[What you are asked to do] Show each line of the data below that has the string "shortest" in it.
*-*-*
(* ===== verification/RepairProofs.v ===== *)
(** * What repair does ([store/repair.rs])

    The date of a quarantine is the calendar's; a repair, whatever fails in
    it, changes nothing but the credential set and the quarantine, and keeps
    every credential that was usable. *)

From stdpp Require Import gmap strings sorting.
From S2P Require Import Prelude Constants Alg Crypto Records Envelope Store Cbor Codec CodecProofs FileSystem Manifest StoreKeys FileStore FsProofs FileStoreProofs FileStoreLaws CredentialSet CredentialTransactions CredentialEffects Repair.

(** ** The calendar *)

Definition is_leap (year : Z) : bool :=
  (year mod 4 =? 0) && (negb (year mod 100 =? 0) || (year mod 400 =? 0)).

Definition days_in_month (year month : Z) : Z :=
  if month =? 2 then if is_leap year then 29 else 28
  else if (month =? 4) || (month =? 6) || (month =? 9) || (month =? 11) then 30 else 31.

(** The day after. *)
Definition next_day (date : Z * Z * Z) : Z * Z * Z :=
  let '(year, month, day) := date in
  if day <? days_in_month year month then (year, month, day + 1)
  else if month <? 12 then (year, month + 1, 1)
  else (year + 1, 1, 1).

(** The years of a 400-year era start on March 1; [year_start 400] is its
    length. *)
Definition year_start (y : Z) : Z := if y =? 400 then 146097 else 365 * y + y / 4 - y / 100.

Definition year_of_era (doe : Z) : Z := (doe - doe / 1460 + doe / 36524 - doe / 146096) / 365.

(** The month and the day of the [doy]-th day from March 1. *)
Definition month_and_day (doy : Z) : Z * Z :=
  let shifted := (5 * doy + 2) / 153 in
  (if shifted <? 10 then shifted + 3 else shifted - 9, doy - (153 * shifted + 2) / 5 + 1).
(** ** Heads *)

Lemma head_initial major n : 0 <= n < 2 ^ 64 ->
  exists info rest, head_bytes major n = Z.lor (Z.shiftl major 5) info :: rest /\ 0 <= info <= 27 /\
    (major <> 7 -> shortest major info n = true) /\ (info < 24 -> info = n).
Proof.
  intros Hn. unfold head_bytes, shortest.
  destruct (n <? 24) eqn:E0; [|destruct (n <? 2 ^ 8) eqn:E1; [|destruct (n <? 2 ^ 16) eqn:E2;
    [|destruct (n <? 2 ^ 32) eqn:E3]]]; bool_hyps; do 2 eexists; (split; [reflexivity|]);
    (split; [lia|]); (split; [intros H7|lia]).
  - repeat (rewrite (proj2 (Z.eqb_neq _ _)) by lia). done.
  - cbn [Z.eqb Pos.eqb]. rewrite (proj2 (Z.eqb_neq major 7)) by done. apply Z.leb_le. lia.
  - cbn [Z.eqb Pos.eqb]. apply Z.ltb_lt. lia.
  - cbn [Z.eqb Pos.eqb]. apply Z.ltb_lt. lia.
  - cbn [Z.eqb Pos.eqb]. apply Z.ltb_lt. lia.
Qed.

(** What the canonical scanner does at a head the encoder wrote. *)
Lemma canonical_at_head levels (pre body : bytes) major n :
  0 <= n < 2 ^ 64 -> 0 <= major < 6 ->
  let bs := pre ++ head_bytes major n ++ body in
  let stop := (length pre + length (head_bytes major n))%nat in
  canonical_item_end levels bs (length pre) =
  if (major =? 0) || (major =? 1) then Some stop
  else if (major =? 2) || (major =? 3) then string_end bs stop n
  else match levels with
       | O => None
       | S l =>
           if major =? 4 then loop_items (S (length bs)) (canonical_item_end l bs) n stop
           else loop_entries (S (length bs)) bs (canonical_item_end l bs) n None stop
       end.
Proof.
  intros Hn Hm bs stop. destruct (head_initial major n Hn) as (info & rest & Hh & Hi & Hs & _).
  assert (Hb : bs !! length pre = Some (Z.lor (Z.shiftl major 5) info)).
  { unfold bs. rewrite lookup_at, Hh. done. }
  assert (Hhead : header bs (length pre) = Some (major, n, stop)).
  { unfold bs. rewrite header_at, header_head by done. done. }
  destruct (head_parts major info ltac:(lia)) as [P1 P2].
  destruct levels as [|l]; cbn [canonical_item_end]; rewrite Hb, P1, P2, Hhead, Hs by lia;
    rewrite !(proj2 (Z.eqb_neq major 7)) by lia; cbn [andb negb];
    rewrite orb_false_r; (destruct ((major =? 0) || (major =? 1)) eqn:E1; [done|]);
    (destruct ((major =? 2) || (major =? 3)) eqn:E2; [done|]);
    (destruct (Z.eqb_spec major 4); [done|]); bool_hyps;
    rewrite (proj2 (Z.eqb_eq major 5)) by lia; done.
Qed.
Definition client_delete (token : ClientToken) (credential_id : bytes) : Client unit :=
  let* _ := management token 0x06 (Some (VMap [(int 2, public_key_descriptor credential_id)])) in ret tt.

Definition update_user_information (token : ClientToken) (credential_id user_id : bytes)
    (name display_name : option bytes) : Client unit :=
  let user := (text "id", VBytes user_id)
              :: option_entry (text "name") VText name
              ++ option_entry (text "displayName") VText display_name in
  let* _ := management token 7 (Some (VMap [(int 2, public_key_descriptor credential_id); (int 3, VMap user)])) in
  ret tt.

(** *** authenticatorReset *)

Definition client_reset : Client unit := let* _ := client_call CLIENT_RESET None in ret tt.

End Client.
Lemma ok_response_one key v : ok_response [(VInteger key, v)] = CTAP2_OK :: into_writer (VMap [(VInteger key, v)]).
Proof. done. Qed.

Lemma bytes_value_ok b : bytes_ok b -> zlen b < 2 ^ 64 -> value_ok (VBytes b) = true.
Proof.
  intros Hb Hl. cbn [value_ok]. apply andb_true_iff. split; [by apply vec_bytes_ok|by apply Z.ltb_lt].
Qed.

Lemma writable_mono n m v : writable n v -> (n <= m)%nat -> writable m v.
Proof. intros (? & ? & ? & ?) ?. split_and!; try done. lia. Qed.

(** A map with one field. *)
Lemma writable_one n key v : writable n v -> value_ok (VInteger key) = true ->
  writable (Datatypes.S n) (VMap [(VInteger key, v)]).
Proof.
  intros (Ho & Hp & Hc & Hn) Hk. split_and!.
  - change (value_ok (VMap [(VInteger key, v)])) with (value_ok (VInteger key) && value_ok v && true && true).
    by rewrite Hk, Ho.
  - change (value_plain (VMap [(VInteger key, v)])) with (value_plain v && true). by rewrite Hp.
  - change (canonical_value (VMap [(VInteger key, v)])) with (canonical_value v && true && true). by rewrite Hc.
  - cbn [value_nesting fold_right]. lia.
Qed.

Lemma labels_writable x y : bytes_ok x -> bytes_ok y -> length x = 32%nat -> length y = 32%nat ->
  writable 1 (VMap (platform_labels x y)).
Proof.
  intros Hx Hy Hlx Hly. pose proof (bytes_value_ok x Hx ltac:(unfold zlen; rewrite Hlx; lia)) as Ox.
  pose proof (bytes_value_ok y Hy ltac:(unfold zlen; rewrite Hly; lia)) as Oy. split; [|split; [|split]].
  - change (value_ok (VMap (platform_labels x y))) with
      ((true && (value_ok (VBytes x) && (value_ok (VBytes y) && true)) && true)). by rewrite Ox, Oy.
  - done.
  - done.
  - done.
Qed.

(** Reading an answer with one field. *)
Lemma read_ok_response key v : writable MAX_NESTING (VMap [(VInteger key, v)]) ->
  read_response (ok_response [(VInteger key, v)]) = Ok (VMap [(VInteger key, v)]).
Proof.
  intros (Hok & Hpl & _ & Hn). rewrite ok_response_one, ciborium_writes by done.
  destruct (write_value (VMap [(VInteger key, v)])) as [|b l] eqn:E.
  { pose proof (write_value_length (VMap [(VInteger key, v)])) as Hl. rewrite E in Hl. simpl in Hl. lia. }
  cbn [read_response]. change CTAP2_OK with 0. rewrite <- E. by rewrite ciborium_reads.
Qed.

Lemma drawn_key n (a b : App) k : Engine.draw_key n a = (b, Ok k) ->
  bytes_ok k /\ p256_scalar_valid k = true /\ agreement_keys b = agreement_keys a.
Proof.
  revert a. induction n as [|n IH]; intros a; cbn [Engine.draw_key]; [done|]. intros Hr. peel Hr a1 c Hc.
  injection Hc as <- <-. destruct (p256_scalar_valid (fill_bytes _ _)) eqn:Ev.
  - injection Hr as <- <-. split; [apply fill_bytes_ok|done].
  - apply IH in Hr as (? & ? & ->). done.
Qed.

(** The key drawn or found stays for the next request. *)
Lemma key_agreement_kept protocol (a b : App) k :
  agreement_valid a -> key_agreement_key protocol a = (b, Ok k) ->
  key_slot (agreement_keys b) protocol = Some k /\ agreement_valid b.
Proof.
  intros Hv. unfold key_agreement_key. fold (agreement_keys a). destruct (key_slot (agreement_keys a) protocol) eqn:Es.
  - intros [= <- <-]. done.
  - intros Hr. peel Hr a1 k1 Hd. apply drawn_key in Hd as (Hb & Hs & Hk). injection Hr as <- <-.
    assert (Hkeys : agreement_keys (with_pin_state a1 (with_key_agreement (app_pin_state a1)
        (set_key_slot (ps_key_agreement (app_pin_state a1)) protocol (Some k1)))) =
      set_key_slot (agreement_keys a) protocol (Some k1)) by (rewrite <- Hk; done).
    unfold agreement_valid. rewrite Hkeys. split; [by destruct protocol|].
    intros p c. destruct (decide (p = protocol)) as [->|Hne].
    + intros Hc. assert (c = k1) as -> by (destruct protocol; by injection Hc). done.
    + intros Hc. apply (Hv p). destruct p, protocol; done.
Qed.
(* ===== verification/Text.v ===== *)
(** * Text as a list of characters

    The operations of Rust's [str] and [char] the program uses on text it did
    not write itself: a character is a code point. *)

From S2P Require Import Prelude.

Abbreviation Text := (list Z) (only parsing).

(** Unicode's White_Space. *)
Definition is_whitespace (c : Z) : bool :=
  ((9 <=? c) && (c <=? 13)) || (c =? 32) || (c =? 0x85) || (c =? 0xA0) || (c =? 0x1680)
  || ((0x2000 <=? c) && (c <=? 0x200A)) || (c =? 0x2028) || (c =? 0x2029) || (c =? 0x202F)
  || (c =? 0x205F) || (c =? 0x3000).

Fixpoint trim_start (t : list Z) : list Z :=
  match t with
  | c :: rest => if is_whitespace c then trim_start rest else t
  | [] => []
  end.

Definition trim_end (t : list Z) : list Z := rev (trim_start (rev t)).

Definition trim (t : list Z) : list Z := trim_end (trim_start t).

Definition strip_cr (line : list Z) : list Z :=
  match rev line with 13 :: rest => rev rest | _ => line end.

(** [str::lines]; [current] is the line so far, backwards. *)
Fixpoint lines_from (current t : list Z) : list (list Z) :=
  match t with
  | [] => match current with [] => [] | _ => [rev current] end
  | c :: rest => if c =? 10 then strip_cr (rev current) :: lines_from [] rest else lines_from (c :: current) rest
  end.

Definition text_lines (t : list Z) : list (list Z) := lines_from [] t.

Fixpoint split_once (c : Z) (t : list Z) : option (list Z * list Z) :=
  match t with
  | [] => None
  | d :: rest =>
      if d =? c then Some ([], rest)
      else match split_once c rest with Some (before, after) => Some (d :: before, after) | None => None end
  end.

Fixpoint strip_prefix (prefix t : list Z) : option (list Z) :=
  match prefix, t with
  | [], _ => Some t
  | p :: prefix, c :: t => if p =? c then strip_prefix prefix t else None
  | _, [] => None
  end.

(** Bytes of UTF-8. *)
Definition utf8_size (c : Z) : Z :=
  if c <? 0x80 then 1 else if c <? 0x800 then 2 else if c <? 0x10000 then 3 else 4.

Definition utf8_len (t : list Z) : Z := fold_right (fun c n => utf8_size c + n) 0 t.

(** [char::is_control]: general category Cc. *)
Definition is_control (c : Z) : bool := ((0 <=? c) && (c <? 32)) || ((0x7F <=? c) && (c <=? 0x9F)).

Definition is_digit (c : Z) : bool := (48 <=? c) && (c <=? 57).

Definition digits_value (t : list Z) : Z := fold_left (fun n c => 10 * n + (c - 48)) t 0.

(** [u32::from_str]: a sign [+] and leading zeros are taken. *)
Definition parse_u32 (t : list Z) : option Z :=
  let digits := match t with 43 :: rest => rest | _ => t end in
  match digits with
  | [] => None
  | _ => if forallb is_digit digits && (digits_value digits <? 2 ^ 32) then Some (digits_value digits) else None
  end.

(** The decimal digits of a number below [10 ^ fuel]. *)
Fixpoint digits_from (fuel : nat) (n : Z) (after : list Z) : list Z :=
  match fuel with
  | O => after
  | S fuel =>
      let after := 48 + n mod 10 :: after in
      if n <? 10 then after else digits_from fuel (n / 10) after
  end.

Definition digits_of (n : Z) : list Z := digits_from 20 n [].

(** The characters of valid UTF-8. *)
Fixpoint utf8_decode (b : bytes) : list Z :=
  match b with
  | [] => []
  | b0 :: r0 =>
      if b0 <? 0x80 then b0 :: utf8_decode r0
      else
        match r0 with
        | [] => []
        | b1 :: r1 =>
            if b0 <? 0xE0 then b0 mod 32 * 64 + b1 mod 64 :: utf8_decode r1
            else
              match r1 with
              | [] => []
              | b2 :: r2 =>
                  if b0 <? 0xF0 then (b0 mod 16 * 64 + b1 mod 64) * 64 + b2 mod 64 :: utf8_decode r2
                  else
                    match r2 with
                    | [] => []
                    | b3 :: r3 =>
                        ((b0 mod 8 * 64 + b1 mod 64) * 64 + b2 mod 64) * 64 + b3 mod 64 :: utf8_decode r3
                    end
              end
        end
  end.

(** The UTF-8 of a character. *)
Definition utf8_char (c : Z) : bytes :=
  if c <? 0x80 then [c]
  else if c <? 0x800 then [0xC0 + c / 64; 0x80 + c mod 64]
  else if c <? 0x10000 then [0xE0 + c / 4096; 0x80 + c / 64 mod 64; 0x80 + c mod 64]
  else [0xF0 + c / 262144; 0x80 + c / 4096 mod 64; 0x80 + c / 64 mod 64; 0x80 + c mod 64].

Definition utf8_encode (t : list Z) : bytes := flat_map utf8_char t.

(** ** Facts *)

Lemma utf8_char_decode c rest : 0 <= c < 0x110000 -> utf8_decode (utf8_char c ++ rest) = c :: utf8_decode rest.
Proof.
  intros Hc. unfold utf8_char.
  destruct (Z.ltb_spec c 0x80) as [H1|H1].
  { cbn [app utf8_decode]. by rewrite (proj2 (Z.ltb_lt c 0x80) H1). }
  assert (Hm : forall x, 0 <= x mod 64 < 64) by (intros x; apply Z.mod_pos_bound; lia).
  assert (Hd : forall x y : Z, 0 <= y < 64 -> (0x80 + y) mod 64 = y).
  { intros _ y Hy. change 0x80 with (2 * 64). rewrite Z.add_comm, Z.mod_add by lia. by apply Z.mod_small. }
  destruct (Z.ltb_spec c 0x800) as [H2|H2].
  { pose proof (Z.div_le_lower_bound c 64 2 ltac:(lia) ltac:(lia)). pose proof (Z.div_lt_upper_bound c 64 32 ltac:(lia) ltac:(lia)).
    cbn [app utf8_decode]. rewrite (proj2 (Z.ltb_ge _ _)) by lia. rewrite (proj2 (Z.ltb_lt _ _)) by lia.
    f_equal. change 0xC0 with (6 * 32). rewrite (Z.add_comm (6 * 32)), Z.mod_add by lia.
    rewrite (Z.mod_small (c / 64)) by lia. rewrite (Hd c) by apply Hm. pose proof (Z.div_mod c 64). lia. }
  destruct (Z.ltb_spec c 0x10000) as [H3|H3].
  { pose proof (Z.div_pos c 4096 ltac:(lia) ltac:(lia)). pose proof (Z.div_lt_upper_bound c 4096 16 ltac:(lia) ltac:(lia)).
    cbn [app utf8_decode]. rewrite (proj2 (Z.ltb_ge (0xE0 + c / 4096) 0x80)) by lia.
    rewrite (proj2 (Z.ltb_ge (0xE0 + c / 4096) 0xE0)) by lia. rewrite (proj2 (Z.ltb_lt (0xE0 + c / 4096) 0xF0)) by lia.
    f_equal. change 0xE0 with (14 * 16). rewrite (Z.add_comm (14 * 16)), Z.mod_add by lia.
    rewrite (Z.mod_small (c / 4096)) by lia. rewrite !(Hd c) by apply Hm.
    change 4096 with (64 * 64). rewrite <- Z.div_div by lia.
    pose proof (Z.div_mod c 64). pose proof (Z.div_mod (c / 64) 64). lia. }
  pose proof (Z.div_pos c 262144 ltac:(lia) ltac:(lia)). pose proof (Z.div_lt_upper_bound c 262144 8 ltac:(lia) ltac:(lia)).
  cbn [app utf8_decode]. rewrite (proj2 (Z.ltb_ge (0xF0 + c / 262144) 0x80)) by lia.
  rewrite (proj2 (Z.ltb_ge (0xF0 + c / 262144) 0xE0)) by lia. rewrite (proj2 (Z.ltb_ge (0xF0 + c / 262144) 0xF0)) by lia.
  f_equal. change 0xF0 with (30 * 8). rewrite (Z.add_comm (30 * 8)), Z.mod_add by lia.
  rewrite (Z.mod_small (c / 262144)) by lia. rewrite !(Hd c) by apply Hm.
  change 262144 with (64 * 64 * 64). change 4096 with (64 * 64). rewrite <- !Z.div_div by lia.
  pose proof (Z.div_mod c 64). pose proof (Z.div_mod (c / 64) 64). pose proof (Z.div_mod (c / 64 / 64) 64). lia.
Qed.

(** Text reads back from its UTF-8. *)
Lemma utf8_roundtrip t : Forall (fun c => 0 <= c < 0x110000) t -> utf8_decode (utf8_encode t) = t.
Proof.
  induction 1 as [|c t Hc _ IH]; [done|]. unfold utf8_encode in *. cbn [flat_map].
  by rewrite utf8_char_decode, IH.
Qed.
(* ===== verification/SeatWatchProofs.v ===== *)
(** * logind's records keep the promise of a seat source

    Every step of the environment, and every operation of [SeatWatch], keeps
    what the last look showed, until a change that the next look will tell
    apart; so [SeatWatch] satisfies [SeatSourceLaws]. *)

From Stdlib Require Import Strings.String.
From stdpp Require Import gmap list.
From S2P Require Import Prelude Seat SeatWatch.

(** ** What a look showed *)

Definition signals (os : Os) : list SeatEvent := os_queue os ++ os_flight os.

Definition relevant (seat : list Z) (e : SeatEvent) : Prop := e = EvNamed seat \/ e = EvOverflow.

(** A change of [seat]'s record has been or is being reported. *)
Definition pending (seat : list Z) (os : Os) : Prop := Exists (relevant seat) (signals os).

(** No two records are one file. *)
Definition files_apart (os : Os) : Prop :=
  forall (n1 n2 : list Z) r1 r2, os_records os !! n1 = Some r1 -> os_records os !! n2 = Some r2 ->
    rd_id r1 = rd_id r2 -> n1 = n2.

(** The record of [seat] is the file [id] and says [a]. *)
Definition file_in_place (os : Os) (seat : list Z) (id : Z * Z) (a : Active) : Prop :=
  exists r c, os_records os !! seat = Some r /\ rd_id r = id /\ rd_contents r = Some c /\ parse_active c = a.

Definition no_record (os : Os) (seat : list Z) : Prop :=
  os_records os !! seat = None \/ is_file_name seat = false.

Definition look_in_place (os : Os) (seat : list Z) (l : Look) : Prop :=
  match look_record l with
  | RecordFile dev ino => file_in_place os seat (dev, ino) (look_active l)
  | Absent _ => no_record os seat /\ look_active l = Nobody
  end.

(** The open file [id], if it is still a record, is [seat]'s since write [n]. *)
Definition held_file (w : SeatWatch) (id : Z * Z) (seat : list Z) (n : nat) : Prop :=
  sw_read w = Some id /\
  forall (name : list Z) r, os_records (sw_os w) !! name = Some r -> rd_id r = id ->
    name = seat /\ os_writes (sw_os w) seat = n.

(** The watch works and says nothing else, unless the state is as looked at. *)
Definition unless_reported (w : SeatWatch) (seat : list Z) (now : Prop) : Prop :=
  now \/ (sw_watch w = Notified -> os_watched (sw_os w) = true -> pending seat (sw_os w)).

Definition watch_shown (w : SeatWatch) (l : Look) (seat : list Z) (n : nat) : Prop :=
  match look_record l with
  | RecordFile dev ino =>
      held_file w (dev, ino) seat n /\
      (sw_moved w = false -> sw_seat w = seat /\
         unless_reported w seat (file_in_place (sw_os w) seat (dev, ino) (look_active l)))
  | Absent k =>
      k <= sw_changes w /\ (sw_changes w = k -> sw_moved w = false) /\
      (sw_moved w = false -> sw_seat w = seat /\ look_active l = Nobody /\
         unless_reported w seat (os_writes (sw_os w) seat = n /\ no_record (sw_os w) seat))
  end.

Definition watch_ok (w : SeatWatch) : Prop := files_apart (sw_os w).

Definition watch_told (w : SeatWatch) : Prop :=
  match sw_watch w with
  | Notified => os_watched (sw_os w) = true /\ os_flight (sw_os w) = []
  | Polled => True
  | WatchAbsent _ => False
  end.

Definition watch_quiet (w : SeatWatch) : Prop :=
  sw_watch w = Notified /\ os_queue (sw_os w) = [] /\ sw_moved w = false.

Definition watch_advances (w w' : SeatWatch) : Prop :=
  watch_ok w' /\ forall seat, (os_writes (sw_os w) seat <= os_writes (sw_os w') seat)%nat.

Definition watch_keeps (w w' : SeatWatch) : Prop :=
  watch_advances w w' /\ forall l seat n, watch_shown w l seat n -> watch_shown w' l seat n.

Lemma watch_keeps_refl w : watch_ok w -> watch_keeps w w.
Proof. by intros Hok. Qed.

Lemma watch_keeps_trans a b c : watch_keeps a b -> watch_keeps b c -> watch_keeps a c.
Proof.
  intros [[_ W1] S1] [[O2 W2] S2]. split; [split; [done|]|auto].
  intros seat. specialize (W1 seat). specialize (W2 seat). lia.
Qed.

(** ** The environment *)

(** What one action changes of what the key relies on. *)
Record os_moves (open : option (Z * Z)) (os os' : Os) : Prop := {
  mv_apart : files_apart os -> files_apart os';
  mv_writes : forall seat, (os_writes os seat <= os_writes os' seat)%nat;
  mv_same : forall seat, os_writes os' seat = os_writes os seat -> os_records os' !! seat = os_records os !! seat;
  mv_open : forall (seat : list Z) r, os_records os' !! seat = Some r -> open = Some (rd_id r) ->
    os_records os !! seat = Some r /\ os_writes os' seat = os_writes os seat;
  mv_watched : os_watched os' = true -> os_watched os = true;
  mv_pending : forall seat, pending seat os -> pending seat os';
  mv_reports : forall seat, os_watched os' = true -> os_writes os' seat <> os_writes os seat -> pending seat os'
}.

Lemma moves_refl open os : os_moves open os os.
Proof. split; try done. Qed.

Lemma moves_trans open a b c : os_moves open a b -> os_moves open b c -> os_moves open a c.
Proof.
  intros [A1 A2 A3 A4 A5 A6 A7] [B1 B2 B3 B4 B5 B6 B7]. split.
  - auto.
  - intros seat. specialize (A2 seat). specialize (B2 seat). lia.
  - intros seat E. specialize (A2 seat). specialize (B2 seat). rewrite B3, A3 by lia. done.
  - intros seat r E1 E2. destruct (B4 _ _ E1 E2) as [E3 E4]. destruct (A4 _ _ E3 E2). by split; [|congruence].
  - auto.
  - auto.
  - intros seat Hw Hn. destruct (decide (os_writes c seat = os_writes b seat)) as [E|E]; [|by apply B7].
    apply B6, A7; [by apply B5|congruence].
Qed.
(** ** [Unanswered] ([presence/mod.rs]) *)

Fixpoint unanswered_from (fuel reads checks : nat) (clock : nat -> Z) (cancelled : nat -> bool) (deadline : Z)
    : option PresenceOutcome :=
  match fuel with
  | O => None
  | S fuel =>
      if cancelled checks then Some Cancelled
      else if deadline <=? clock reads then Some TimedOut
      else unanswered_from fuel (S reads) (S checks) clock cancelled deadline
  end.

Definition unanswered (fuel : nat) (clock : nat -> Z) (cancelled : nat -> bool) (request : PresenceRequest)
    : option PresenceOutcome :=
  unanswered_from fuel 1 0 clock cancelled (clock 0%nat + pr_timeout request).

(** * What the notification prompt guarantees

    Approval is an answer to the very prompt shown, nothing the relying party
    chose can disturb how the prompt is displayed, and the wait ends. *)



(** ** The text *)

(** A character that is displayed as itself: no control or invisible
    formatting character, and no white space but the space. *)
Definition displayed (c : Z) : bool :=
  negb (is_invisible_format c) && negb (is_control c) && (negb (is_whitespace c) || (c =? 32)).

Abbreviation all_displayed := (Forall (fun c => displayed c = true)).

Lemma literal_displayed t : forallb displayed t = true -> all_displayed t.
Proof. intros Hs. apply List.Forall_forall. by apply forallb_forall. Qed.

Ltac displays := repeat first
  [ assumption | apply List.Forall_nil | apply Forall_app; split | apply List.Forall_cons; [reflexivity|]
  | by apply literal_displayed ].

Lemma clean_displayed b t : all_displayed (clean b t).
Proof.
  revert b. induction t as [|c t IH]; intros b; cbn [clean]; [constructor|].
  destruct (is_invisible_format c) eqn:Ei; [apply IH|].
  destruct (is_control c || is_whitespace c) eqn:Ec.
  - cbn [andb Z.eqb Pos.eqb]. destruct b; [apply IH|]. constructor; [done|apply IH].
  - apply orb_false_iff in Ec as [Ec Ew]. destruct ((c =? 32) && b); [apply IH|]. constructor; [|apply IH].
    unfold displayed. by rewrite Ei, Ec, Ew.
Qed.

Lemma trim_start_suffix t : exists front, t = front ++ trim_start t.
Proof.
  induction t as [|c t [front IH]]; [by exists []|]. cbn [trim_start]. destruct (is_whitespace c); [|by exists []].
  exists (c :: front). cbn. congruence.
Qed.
*-*-*
[Answer space]
    (major <> 7 -> shortest major info n = true) /\ (info < 24 -> info = n).
  intros Hn. unfold head_bytes, shortest.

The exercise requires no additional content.